An airline so reckless with its funds as to manage its affairs in such a ludicrous way would quickly bankrupt itself. As we can plainly see, the same principle holds true for governments.
This was a temporary program set up when we deregulated commercial aviation. It was supposed to last a few years to give rural communities a chance to adjust. That was 34 years ago.
In 2010, in one of the most decisive Congressional elections in American history, voters entrusted the House to Republicans with a crystal clear mandate: STOP WASTING MONEY.
Last year, the House responded to this mandate by voting to eliminate EAS subsidies in the FAA re-authorization bill.
What is the response of the House appropriators? They do not eliminate funding. They do not reduce funding.
No, they increase funding by 11 percent in a single year, to a new historic high.

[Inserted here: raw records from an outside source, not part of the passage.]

Lemma zip_with_comm {A B} (f : A → A → B) (l k : list A) :
  (∀ x y, f x y = f y x) → zip_with f l k = zip_with f k l.
Proof.
  intros Hf. revert k. induction l as [|x l IH]; intros [|y k]; try done.
  simpl. by rewrite Hf, IH.
Qed.

Lemma rolling_apply_ext w (f g : list fval → fval) (s : Series) :
  (∀ win, length win = w → f win = g win) →
  rolling_apply w f s = rolling_apply w g s.
Proof.
  intros Hfg. unfold rolling_apply. apply imap_ext. intros i x Hx.
  unfold window_at. case_decide as Hw; [|done].
  rewrite Hfg; [done|].
  apply length_window; [done|]. by apply lookup_lt_Some in Hx.
Qed.

Lemma rolling_apply_compose w (f : list fval → fval) (g : fval → fval)
    (s : Series) :
  g NaN = NaN →
  rolling_apply w (λ win, g (f win)) s = map g (rolling_apply w f s).
Proof.
  intros Hg. apply list_eq. intros i.
  rewrite lookup_map. unfold rolling_apply. rewrite !list_lookup_imap.
  destruct (s !! i) as [x|]; [|done]. cbn [fmap option_fmap option_map].
  f_equal. destruct (window_at w s i) as [win|]; [|done].
  by destruct (forallb isfinite win).
Qed.

Lemma calculate_wma_eq (prices : Series) (period : nat) :
  Generator.calculate_wma prices period = wma prices period.
Proof.
  unfold Generator.calculate_wma, wma. apply rolling_apply_ext.
  intros win Hlen. unfold Generator.weighted_mean, wma_window.
  rewrite decide_False by lia. rewrite Hlen, Nat.sub_diag, drop_0.
  f_equal. f_equal. apply zip_with_comm, fmul_comm.
Qed.

Lemma calculate_aroon_eq (high low : Series) :
  Generator.calculate_aroon high low 25
  = (aroon_up high, aroon_down low, aroon_osc high low).
Proof.
  unfold Generator.calculate_aroon, aroon_osc, aroon_up, aroon_down, sdivc.
  change (25 + 1) with 26. change (Z.of_nat 25) with 25%Z.
  by rewrite !(rolling_apply_compose 26 _ (λ x, fdiv x (fz 25))).
Qed.

(** X24 (the weighted moving average of the two scripts).  The generator
    script's [calculate_wma], which guards against short windows and cuts
    the window itself, and the engine's WMA compute the same column for
    every series and period of at least 1 (in the exact arithmetic of this
    model; the
    two scripts add the weighted cells with different numpy calls): rolling
    windows always have exactly [period] rows, so the guard never fires.
    On a row with a full window of real numbers the value is the mean of
    the window weighted 1, 2, ..., [period], oldest first. *)
Theorem wma_agrees (prices : Series) (period i : nat) (qs : list Qc) :
  1 ≤ period →
  Generator.calculate_wma prices period = wma prices period
  ∧ (i < length prices → period ≤ S i →
     take period (drop (S i - period) prices) = map Fin qs →
     wma prices period !! i
     = Some (fdiv (fsum (zip_with fmul (map Fin qs)
                           (map (λ k, fz (Z.of_nat k)) (seq 1 period))))
                  (fsum (map (λ k, fz (Z.of_nat k)) (seq 1 period))))).
Proof.
  intros Hp1. split; [apply calculate_wma_eq|].
  intros Hi Hp Hwin. unfold wma.
  rewrite lookup_rolling_apply by done. unfold window_at.
  rewrite decide_True by done. rewrite Hwin, forallb_isfinite_Fin.
  unfold wma_window. rewrite <- Hwin, length_window by done. done.
Qed.

(** X25 (columns on which the two scripts agree).  For each of the 82
    column names in [agreeing_names] (the MACD family, the EMA, SMA, DEMA, TEMA,
    RSI, CCI, ROC, momentum, ATR and standard-deviation families, the
    Bollinger upper and lower bands and %B, the Donchian channel, the
    volume averages and ratio, MFI, +DI, Aroon, the pivot levels, the price
    changes and the price summaries) both scripts have the column and the
    generator script computes exactly the series that the engine computes
    before rounding, on the same high, low, close and volume. *)
Theorem generator_agrees_with_engine (high low close volume sar_col : Series) :
  Forall (λ name,
            is_Some (assoc name
                       (indicators qsqrt high low close volume sar_col))
            ∧ assoc name
                (Generator.indicator_columns qsqrt high low close volume)
              = assoc name (indicators qsqrt high low close volume sar_col))
         agreeing_names
  ∧ length agreeing_names = 82.
Proof.
  split; [|reflexivity].
  unfold Generator.indicator_columns.
  rewrite calculate_aroon_eq.
  cbv zeta. unfold per_period. cbn [map].
  unfold agreeing_names. cbn [map app].
  repeat (apply Forall_cons; split; [split; [by eexists|reflexivity]|]).
  by apply Forall_nil.
Qed.

End Agreement.

(** * The rolling standard deviation is never negative *)

Section Bollinger.

Variable qsqrt : Qc → Qc.
Hypothesis qsqrt_nonneg : ∀ q, (0 ≤ qsqrt q)%Qc.

Lemma fsqrt_nonneg (x : fval) : nonneg (fsqrt qsqrt x).
Proof.
  destruct x as [q| | |]; cbn [fsqrt]; try done.
  destruct (Qc_ltb q 0); [done|]. apply qsqrt_nonneg.
Qed.

Lemma rolling_std_nonneg (w : nat) (s : Series) :
  Forall nonneg (rolling_std qsqrt w s).
Proof.
  unfold rolling_std.
  apply (rolling_apply_Forall (λ _, True) nonneg); [|done|by apply Forall_true].
  intros win _. unfold std_window. apply fsqrt_nonneg.
Qed.

End Bollinger.

Lemma qsqrt_fixed_nonneg (q : Qc) : (0 ≤ qsqrt_fixed q)%Qc.
Proof.
  unfold qsqrt_fixed, Qcle, Q2Qc. cbn [this]. rewrite !Qred_correct.
  unfold Qle. cbn [Qnum Qden].
  pose proof (Z.sqrt_nonneg (Qnum q * Z.pos (Qden q) * 10 ^ 12)). lia.
Defined.

(** * The channels after rounding *)

Section Bands.

Variable qsqrt : Qc → Qc.

(** [rint] is monotone *)
Lemma rint_mono (x y : Qc) : (x ≤ y)%Qc → (rint x ≤ rint y)%Z.
Proof.
  intros Hxy.
  destruct (Z_le_gt_dec (rint x) (rint y)) as [H|H]; [exact H|].
  exfalso.
  assert (rint y + 1 ≤ rint x)%Z as Hz by lia.
  apply Z2Qc_inj_le in Hz. rewrite Z2Qc_inj_add, Z2Qc_inj_1 in Hz.
  destruct (rint_half x) as [Hx _]. destruct (rint_half y) as [_ Hy].
  assert (x = y) as Heq.
  { apply Qcle_antisym; [exact Hxy|].
    revert Hz Hx Hy. generalize (Qc_of_Z (rint x)) (Qc_of_Z (rint y)).
    intros tx ty Hz Hx Hy. qc2q. lra. }
  subst y. lia.
Qed.

(** rounding to two decimals keeps the order of two reals *)
Lemma round2_mono (x y x' y' : Qc) :
  (x ≤ y)%Qc → round2 (Fin x) = Fin x' → round2 (Fin y) = Fin y' →
  (x' ≤ y')%Qc.
Proof.
  intros Hxy [= <-] [= <-].
  assert (x * Qc_of_Z 100 ≤ y * Qc_of_Z 100)%Qc as H100.
  { qc2q_div. lra. }
  apply rint_mono, Z2Qc_inj_le in H100. revert H100.
  generalize (Qc_of_Z (rint (x * Qc_of_Z 100)))
             (Qc_of_Z (rint (y * Qc_of_Z 100))).
  intros tx ty H100. qc2q_div. lra.
Qed.

Lemma rounded_cell_inv (s : Series) (i : nat) (q : Qc) :
  sround2 s !! i = Some (Fin q) →
  ∃ q', s !! i = Some (Fin q') ∧ round2 (Fin q') = Fin q.
Proof.
  unfold sround2. rewrite lookup_map.
  destruct (s !! i) as [[q'| | |]|]; try done.
  intros H. exists q'. split; [done|].
  cbn [fmap option_fmap option_map] in H. congruence.
Qed.

(** a band of twice a non-negative deviation around a middle line, all
    three rounded: the order survives the rounding, and the two distances
    differ by at most 0.02 *)
Lemma band_cells (mid dev : Series) (i : nat) (u m lo : Qc) :
  Forall nonneg dev →
  sround2 (sadd mid (scale (fz 2) dev)) !! i = Some (Fin u) →
  sround2 mid !! i = Some (Fin m) →
  sround2 (ssub mid (scale (fz 2) dev)) !! i = Some (Fin lo) →
  (lo ≤ m)%Qc ∧ (m ≤ u)%Qc
  ∧ (Q2Qc (-2 # 100) ≤ (u - m) - (m - lo))%Qc
  ∧ ((u - m) - (m - lo) ≤ Q2Qc (2 # 100))%Qc.
Proof.
  intros Hdev Hu Hm Hl.
  apply rounded_cell_inv in Hu as (u' & Hu' & Hru).
  apply rounded_cell_inv in Hm as (e & He & Hrm).
  apply rounded_cell_inv in Hl as (lo' & Hl' & Hrl).
  unfold sadd, ssub, scale in Hu', Hl'.
  rewrite lookup_zip_with, lookup_map, He in Hu', Hl'.
  destruct (dev !! i) as [a|] eqn:Ha; [|done].
  pose proof (proj1 (Forall_lookup _ _) Hdev _ _ Ha) as Hna.
  cbn [mbind option_bind fmap option_fmap option_map] in Hu', Hl'.
  destruct a as [a| | |]; try done.
  cbn [fz fmul fadd fsub fneg] in Hu', Hl'.
  injection Hu' as <-. injection Hl' as <-.
  cbn [nonneg] in Hna.
  assert (0 ≤ Qc_of_Z 2 * a)%Qc as Hd.
  { pose proof Qc_of_Z_2_pos as H2. revert H2. generalize (Qc_of_Z 2).
    intros two H2. qc2q. nra. }
  revert Hd Hru Hrl. generalize (Qc_of_Z 2 * a)%Qc. intros d Hd Hru Hrl.
  assert (e - d ≤ e)%Qc as Hlo by (qc2q; lra).
  assert (e ≤ e + d)%Qc as Hup by (qc2q; lra).
  split; [exact (round2_mono _ _ _ _ Hlo Hrl Hrm)|].
  split; [exact (round2_mono _ _ _ _ Hup Hrm Hru)|].
  destruct (round2_error (e + d)) as (ru & Eu & Hu1 & Hu2).
  destruct (round2_error e) as (rm & Em & Hm1 & Hm2).
  destruct (round2_error (e + - d)) as (rl & El & Hl1 & Hl2).
  rewrite Hru in Eu. rewrite Hrm in Em. rewrite Hrl in El.
  injection Eu as <-. injection Em as <-. injection El as <-.
  qc2q. split; lra.
Qed.

Lemma indicators_bb high low close volume sar_col :
  let cols := indicators qsqrt high low close volume sar_col in
  (assoc "bb_middle_20" cols = Some (bb_middle 20 close)
   ∧ assoc "bb_upper_20" cols = Some (bb_upper qsqrt 20 close)
   ∧ assoc "bb_lower_20" cols = Some (bb_lower qsqrt 20 close))
  ∧ (assoc "bb_middle_50" cols = Some (bb_middle 50 close)
     ∧ assoc "bb_upper_50" cols = Some (bb_upper qsqrt 50 close)
     ∧ assoc "bb_lower_50" cols = Some (bb_lower qsqrt 50 close)).
Proof. repeat split; reflexivity. Qed.

(** X15 (the Keltner channel brackets its middle line).  In the frame the
    engine returns for bars with real [low <= high], on every row where
    the three Keltner columns hold real numbers, [kc_lower] is at most
    [kc_middle] and [kc_middle] at most [kc_upper].  The columns are
    rounded to two decimals one by one, so the two bands need not be at
    the same distance from the middle line: the two distances differ by at
    most 0.02. *)
Theorem keltner_brackets_middle (df r : DataFrame) (i : nat) (u m lo : Qc) :
  calculate_all_indicators qsqrt df = Ok r →
  Forall2 ordered (getcol "low" df) (getcol "high" df) →
  cell df r "kc_upper" i = Some (Fin u) →
  cell df r "kc_middle" i = Some (Fin m) →
  cell df r "kc_lower" i = Some (Fin lo) →
  (lo ≤ m)%Qc ∧ (m ≤ u)%Qc
  ∧ (Q2Qc (-2 # 100) ≤ (u - m) - (m - lo))%Qc
  ∧ ((u - m) - (m - lo) ≤ Q2Qc (2 # 100))%Qc.
Proof.
  intros Hr Hlh Hu Hm Hl.
  destruct (keltner_columns qsqrt df r Hr) as (Hcm & Hcu & Hcl).
  unfold cell in Hu, Hm, Hl. rewrite Hcu in Hu. rewrite Hcm in Hm.
  rewrite Hcl in Hl. cbn [mbind option_bind] in Hu, Hm, Hl.
  apply (band_cells (ewm_mean 20 (getcol "close" df))
           (atr 14 (getcol "high" df) (getcol "low" df) (getcol "close" df))
           i u m lo); [|exact Hu|exact Hm|exact Hl].
  by apply atr_nonneg.
Qed.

Our nation is borrowing 40-cents of every dollar it is spending; it has lost its triple-A credit rating; its taxpayers are exhausted; its treasury is empty; its children are staggering under a mountain of debt that will impoverish them for years to come – and yet the House Appropriations Committee, in defiance of last year’s decision by the House to eliminate this program, has just voted a double-digit percentage increase for a program that flies near-empty planes around the country!
I think we can do better than that. I offer instead this amendment to stop fleecing taxpayers for this expensive folly.
I believe that House Republicans will prove themselves worthy of the trust the American people have given them in this perilous hour in our nation’s history. I believe that House Republicans can summon the fortitude to save our country from financial wrack and ruin. And I offer this amendment to put that faith to a most modest test.